(* ===== verification/SyncTestClaims.v ===== *)
(** * The synchronisation programs: the theorems *)

From S2P Require Import Prelude SyncTest SyncTestProofs SyncTestLocks.

(** ** Producers and consumers *)

Section producers_consumers.
Import ProducerConsumer PCProofs.

(** C30: producers and consumers.  For any numbers of threads and rounds for which the items fit
    in the array and as many are consumed as are produced, as for the numbers of
    the source, and whatever the order of the steps: no step fails, so that no
    thread writes or reads outside the array or gives back a lock that it does
    not hold; each producer's items are produced in order; what has been consumed
    is, in order, a prefix of what has been produced; no run is longer than ten
    steps per item, and when no thread can go on, everything has been produced
    and consumed, each item once. *)
Theorem producers_consumers (size producers consumers : Z) (times : role -> Z) (n : nat) (s : State) :
  (forall r, 0 <= times r) -> 0 <= producers -> 0 <= consumers -> 0 < size <= 1000000000 ->
  producers * times Producer <= size -> producers * times Producer = consumers * times Consumer ->
  nsteps (tstep times) n (MyProducerConsumer1 times size producers consumers) s ->
  (forall t, exists r, step times t s = Ok r) /\
  (forall t th, threads s !! t = Some th -> kind th = Producer -> items_of (which th) (produced s) = seqZ 0 (moved th)) /\
  (consumed s).*2 `prefix_of` (produced s).*2 /\
  Z.of_nat n <= 10 * (producers * times Producer) /\
  ((forall t, step times t s = Ok None) ->
     Z.of_nat n = 10 * (producers * times Producer) /\ Z.of_nat (length (produced s)) = producers * times Producer /\
     (consumed s).*2 = (produced s).*2).
Proof.
  intros HT HP HK HS HF HB HR.
  pose proof (pc_start size producers consumers times HT HP HK HS) as H0.
  set (ok := pc_ok size producers consumers times) in *.
  assert (HI : forall n s0, nsteps (tstep times) n s0 s -> ok s0 -> log_ok s0 ->
    ok s /\ log_ok s /\ total (steps_left times) (threads s) = total (steps_left times) (threads s0) - Z.of_nat n).
  { clear n HR. induction n as [|n IH]; intros s0 HR H1 H2; inversion HR as [|? ? s1 ? [t Et] HR']; subst; [by split_and!; [| |lia]|].
    destruct (pc_step_runs size producers consumers times HS HF t s0 H1) as [E|(s' & E & H1')]; rewrite Et in E; [done|]. injection E as <-.
    destruct (IH s1 HR' H1' (log_step size producers consumers times t s0 s1 H1 H2 Et)) as (X1 & X2 & X3). split_and!; [done|done|].
    rewrite X3, (step_left size producers consumers times t s0 s1 H1 Et). lia. }
  destruct (HI n _ HR H0 (log_start size producers consumers times)) as (H1 & H2 & H3). rewrite (start_left _ _ _ _ HT HP HK HB) in H3.
  assert (HN : Forall (fun th => 0 <= steps_left times th) (threads s)).
  { eapply Forall_impl; [apply (p_threads _ _ _ _ _ H1)|]. intros [k w p i] [[Hi1 Hi2] Hd]. unfold steps_left. cbn in *.
    destruct p; try lia; destruct (decide (i = times k)) as [E|E]; try lia; by apply Hd in E. }
  split_and!.
  - intros t. destruct (pc_step_runs size producers consumers times HS HF t s H1) as [-> |(s' & -> & _)]; by eexists.
  - exact (g_order _ H2).
  - rewrite (p_consumed _ _ _ _ _ H1). apply prefix_take.
  - pose proof (total_nonneg _ _ HN). lia.
  - intros HD. pose proof (nobody_stuck size producers consumers times HS HF HB s H1 HD) as HA.
    pose proof (all_consumed size producers consumers times HS HF HB s H1 HA) as [X1 X2]. split_and!; [|done|done].
    rewrite (total_const _ 0) in H3; [lia|]. pose proof (p_threads _ _ _ _ _ H1) as HP'.
    eapply Forall_impl; [apply Forall_and; split; [exact HA|exact HP']|]. intros [k w p i] [Hp [_ Hd]]. unfold steps_left. cbn in *. subst p.
    rewrite (proj1 Hd eq_refl). lia.
Qed.

(** Round robin, as long as somebody can go on. *)
Fixpoint round_robin (fuel : nat) (t : nat) (n : nat) (s : State) : nat * State :=
  match fuel with
  | O => (n, s)
  | S fuel' =>
      match step source_times t s with
      | Ok (Some s') => round_robin fuel' ((t + 1) mod 3) (S n) s'
      | _ => round_robin fuel' ((t + 1) mod 3) n s
      end
  end.

Lemma round_robin_steps fuel t n s0 s : nsteps (tstep source_times) n s0 s ->
  nsteps (tstep source_times) (round_robin fuel t n s).1 s0 (round_robin fuel t n s).2.
Proof.
  revert t n s. induction fuel as [|fuel IH]; intros t n s H; cbn [round_robin]; [done|].
  destruct (step source_times t s) as [[s'|]| | |] eqn:E; try by apply IH. apply IH.
  eapply nsteps_r; [exact H|]. by exists t.
Qed.

Definition source_start : State := MyProducerConsumer1 source_times MAX_PRODUCE_ARRAY_NUM PRODUCER_NUM CONSUMER_NUM.
Definition source_end : nat * State := round_robin 2000 0 0 source_start.

Lemma producers_consumers_witness :
  (consumed source_end.2).*2 `prefix_of` (produced source_end.2).*2 /\ (consumed source_end.2).*2 = seqZ 0 50 /\
  length (consumed source_end.2) = 50%nat.
Proof.
  split; [|split; [vm_compute; reflexivity|vm_compute; reflexivity]].
  destruct (producers_consumers MAX_PRODUCE_ARRAY_NUM PRODUCER_NUM CONSUMER_NUM source_times source_end.1 source_end.2) as (_ & _ & H & _).
  - intros [|]; vm_compute; discriminate.
  - vm_compute. discriminate.
  - vm_compute. discriminate.
  - split; vm_compute; [reflexivity|discriminate].
  - vm_compute. discriminate.
  - vm_compute. reflexivity.
  - apply round_robin_steps. apply nsteps_O.
  - exact H.
Defined.

End producers_consumers.

(** ** The barrier *)

Section barrier.
Import BarrierTest BarrierProofs.

(** C31: nobody passes the barrier alone.  The threads of [MyBarrier] take their steps in any
    order.  No step fails; what is printed is first one line by each thread before
    the barrier, and no line after it until all five have printed theirs; no run
    is longer than thirty steps, and when no thread can go on, all of them have
    printed both lines. *)
Theorem barrier_meets (n : nat) (s : State) : nsteps tstep n (MyBarrier TEST_THREAD_NUM) s ->
  (forall t, exists r, step t s = Ok r) /\
  (exists a b, output s = lines a b /\ NoDup a /\ NoDup b /\ (b <> [] -> a ≡ₚ seq 0 5) /\
     ((forall t, step t s = Ok None) -> a ≡ₚ seq 0 5 /\ b ≡ₚ seq 0 5)) /\
  Z.of_nat n <= 30.
Proof.
  intros HR.
  assert (HI : forall n s0, nsteps tstep n s0 s -> barrier_ok s0 -> barrier_ok s /\ Z.of_nat n + total ahead (threads s) <= total ahead (threads s0)).
  { clear n HR. induction n as [|n IH]; intros s0 HR H1; inversion HR as [|? ? s1 ? [t Et] HR']; subst; [by split; [|lia]|].
    destruct (barrier_step_runs t s0 H1) as [E|(s' & E & H1')]; rewrite Et in E; [done|]. injection E as <-.
    destruct (IH s1 HR' H1') as [X1 X2]. split; [done|]. pose proof (step_ahead t s0 s1 H1 Et). lia. }
  destruct (HI n _ HR barrier_start) as [H1 H2]. pose proof H1 as [HN _ _ HP (a & b & Eo & Na & Nb & Ha & Hb)].
  assert (Hin : forall t p, threads s !! t = Some p -> t ∈ seq 0 5).
  { intros t p E. apply elem_of_seq. apply lookup_lt_Some in E. lia. }
  assert (Hall : forall (P : point -> Prop) c, NoDup c -> (forall t, (exists p, threads s !! t = Some p /\ P p) <-> t ∈ c) ->
    Forall P (threads s) -> c ≡ₚ seq 0 5).
  { intros P c Nc Hc HF. apply NoDup_Permutation; [done|apply NoDup_seq|]. intros t. rewrite <- Hc. split.
    - intros (p & E & _). by eapply Hin.
    - intros Ht%elem_of_seq. destruct (lookup_lt_is_Some_2 (threads s) t) as [p E]; [lia|]. exists p. split; [done|].
      by apply (Forall_lookup_1 _ _ _ _ HF E). }
  split_and!.
  - intros t. destruct (barrier_step_runs t s H1) as [-> |(s' & -> & _)]; by eexists.
  - exists a, b. split; [done|]. split; [done|]. split; [done|]. split.
    + intros Hne. apply (Hall said_one a Na Ha). destruct b as [|t b]; [done|]. destruct (proj2 (Hb t) (list_elem_of_here _ _)) as (p & E & Hp).
      destruct HP as [(_ & HP & _)|(_ & HP)]; [specialize (HP t p E); by destruct p|]. apply Forall_lookup_2. intros t' p' E'.
      specialize (HP t' p' E'). by destruct p'.
    + intros HD. pose proof (nobody_waits s H1 HD) as HF.
      split; [apply (Hall said_one a Na Ha)|apply (Hall said_two b Nb Hb)]; (eapply Forall_impl; [exact HF|]); by intros p ->.
  - assert (HZ : 0 <= total ahead (threads s)) by (apply total_nonneg, Forall_forall; intros [] _; cbn; lia).
    change (total ahead (threads (MyBarrier TEST_THREAD_NUM))) with 30 in H2. lia.
Qed.

(** The threads in turn. *)
Fixpoint barrier_run (ts : list nat) (n : nat) (s : State) : nat * State :=
  match ts with
  | [] => (n, s)
  | t :: ts' => match step t s with Ok (Some s') => barrier_run ts' (S n) s' | _ => barrier_run ts' n s end
  end.

Lemma barrier_run_steps ts n s0 s : nsteps tstep n s0 s -> nsteps tstep (barrier_run ts n s).1 s0 (barrier_run ts n s).2.
Proof.
  revert n s. induction ts as [|t ts IH]; intros n s H; cbn [barrier_run]; [done|].
  destruct (step t s) as [[s'|]| | |] eqn:E; try by apply IH. apply IH. eapply nsteps_r; [exact H|]. by exists t.
Qed.

Definition barrier_end : nat * State := barrier_run (concat (replicate 40 (seq 0 5))) 0 (MyBarrier TEST_THREAD_NUM).

Lemma barrier_meets_witness : (forall t, exists r, step t barrier_end.2 = Ok r) /\
  output barrier_end.2 = lines [0; 1; 2; 3; 4]%nat [4; 0; 1; 2; 3]%nat.
Proof.
  split; [|vm_compute; reflexivity]. destruct (barrier_meets barrier_end.1 barrier_end.2) as (H & _); [|exact H].
  apply barrier_run_steps. apply nsteps_O.
Defined.

End barrier.

(** ** Readers and writers *)

Section readers_writers.
Import ReaderWriter RWProofs.

(** A schedule, as the threads that take the steps. *)
Fixpoint rw_run (ts : list nat) (s : State) : option State :=
  match ts with
  | [] => Some s
  | t :: ts' => match step t s with Ok (Some s') => rw_run ts' s' | _ => None end
  end.

Lemma rw_run_steps ts s s' : rw_run ts s = Some s' -> rtc tstep s s'.
Proof.
  revert s. induction ts as [|t ts IH]; intros s E; cbn in E; [by injection E as <-|].
  destruct (step t s) as [[s1|]| | |] eqn:E1; try done. eapply rtc_l; [by exists t|]. by apply IH.
Qed.

(** The first reader goes in, the second follows, and leaves last. *)
Definition overlap : list nat := [0; 0; 0; 0; 1; 1; 1; 0; 0; 0; 0; 1; 1; 1]%nat.

(** C29: readers and writers exclude each other, until an assertion fails.  In every state that the
    threads of [MyReaderWriter] reach, no writer writes while a reader reads, at
    most one writer writes, accesses stay inside the array, and whatever has been
    read is the first value of its position or the one that writers put there.
    The only step that can fail is the last reader's [Release] of [wLock], and it
    fails exactly when another reader has acquired it, since a lock must be
    released by the thread that holds it; this happens. *)
Theorem readers_writers :
  (forall s, rtc tstep (MyReaderWriter READER_NUM WRITER_NUM) s ->
     (forall t t' th th', threads s !! t = Some th -> threads s !! t' = Some th' -> pc th' = WWrite ->
        pc th <> RRead /\ (pc th = WWrite -> t = t')) /\
     Forall (fun r => r.2 = r.1 + 1 \/ r.2 = r.1 * 2 + 1) (reads s) /\
     forall t, (exists r, step t s = Ok r) \/
       (step t s = AssertFail /\ (exists th, threads s !! t = Some th /\ pc th = RReleaseW) /\
        exists t', t' <> t /\ (t' < 5)%nat /\ wLock s = Some t')) /\
  (exists s t, rtc tstep (MyReaderWriter READER_NUM WRITER_NUM) s /\ step t s = AssertFail).
Proof.
  assert (Hr : 0 <= READER_NUM <= 90) by (unfold READER_NUM; lia). assert (Hw : 0 <= WRITER_NUM <= 90) by (unfold WRITER_NUM; lia).
  split.
  - intros s HR. pose proof (rw_steps READER_NUM WRITER_NUM Hr Hw _ _ HR (rw_start READER_NUM WRITER_NUM Hr Hw)) as HC. pose proof HC as [].
    split_and!.
    + assert (HW : forall t th, threads s !! t = Some th -> pc th = WWrite -> (5 <= t)%nat /\ wLock s = Some t).
      { intros t th E Hp. apply (r_writers0 t). exists th. by rewrite Hp. }
      intros t t' th th' E E' Hp. destruct (HW t' th' E' Hp) as [Hl El]. split.
      * intros Hq. destruct (r_readers0 t th E) as (t2 & H2 & E2); [by rewrite Hq|]. rewrite El in E2. injection E2 as <-.
        change (Z.to_nat READER_NUM) with 5%nat in H2. lia.
      * intros Hq. destruct (HW t th E Hq) as [_ E2]. congruence.
    + exact r_reads0.
    + intros t. destruct (rw_step_runs READER_NUM WRITER_NUM Hr Hw t s HC) as [-> |[(s' & -> & _)|(E & Hp & Ht)]]; [left; by eexists|left; by eexists|].
      right. split; [done|]. by split.
  - destruct (rw_run overlap (MyReaderWriter READER_NUM WRITER_NUM)) as [s|] eqn:E; [|by vm_compute in E].
    exists s, 1%nat. split; [by apply (rw_run_steps overlap)|]. vm_compute in E. injection E as <-. vm_compute. reflexivity.
Qed.

End readers_writers.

TASK DIRECTIONS.
Give back the opening line of the records above and every line after it, up to and including the one with "Theorem producers_consumers (size", unchanged.

RESPONSE AREA.
(* ===== verification/SyncTestClaims.v ===== *)
(** * The synchronisation programs: the theorems *)

From S2P Require Import Prelude SyncTest SyncTestProofs SyncTestLocks.

(** ** Producers and consumers *)

Section producers_consumers.
Import ProducerConsumer PCProofs.

(** C30: producers and consumers.  For any numbers of threads and rounds for which the items fit
    in the array and as many are consumed as are produced, as for the numbers of
    the source, and whatever the order of the steps: no step fails, so that no
    thread writes or reads outside the array or gives back a lock that it does
    not hold; each producer's items are produced in order; what has been consumed
    is, in order, a prefix of what has been produced; no run is longer than ten
    steps per item, and when no thread can go on, everything has been produced
    and consumed, each item once. *)
Theorem producers_consumers (size producers consumers : Z) (times : role -> Z) (n : nat) (s : State) :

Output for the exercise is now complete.